## Directions
The word to look for is "Abbreviation". Report every line of the entries below that has it.
Segment Open
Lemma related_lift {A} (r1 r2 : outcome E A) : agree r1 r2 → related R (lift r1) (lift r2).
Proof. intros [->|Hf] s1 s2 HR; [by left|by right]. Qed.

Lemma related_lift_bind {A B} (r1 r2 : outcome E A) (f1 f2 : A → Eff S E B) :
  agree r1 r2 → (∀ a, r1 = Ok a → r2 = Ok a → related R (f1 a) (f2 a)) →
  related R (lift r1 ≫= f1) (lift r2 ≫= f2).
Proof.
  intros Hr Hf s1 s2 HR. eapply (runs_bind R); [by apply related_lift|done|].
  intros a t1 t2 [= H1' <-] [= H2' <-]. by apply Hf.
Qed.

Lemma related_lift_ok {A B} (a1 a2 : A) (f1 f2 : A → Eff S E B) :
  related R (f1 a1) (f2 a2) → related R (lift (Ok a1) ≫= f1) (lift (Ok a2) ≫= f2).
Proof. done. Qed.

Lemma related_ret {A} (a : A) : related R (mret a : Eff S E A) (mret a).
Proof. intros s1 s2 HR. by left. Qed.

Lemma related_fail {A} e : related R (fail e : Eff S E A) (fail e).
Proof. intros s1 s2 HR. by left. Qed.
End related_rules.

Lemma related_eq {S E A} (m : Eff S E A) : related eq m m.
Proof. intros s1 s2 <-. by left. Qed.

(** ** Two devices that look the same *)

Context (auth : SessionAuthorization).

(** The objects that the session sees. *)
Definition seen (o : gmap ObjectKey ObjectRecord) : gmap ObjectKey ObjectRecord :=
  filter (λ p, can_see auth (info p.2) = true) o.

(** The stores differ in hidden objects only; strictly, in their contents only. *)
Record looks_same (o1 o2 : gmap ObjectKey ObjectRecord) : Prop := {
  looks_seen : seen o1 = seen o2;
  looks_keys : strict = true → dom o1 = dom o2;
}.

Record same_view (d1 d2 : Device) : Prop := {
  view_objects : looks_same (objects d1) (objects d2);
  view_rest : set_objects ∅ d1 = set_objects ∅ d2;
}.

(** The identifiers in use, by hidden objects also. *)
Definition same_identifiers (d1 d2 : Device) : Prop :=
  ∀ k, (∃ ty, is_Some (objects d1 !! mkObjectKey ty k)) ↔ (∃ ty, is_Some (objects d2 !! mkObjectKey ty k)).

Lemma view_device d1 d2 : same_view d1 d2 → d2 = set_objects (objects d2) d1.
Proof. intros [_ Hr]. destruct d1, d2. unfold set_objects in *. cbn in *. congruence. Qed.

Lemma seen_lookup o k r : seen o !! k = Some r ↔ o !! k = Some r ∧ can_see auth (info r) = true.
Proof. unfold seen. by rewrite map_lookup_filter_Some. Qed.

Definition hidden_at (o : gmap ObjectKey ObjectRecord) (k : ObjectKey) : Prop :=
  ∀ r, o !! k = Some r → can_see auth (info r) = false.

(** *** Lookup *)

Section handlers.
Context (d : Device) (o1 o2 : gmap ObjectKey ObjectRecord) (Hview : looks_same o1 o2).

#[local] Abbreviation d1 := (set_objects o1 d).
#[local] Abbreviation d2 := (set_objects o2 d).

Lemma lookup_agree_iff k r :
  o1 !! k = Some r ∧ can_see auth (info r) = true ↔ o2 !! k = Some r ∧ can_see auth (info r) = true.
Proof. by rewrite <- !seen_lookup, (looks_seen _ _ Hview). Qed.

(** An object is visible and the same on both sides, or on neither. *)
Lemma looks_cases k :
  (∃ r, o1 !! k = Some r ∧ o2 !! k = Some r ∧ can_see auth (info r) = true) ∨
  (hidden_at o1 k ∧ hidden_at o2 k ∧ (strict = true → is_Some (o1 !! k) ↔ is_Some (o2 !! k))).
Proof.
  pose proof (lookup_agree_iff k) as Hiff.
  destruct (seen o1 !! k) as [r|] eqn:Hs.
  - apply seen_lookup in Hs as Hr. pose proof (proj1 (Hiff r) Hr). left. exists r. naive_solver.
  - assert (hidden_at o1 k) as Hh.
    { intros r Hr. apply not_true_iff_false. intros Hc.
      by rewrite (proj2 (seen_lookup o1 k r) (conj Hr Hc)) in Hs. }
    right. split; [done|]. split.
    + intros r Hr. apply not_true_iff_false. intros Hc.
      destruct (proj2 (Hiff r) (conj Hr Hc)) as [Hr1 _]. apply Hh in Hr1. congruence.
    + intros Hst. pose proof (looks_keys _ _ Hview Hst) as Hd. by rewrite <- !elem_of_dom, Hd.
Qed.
Segment Closed
## Task result
#[local] Abbreviation d1 := (set_objects o1 d).
#[local] Abbreviation d2 := (set_objects o2 d).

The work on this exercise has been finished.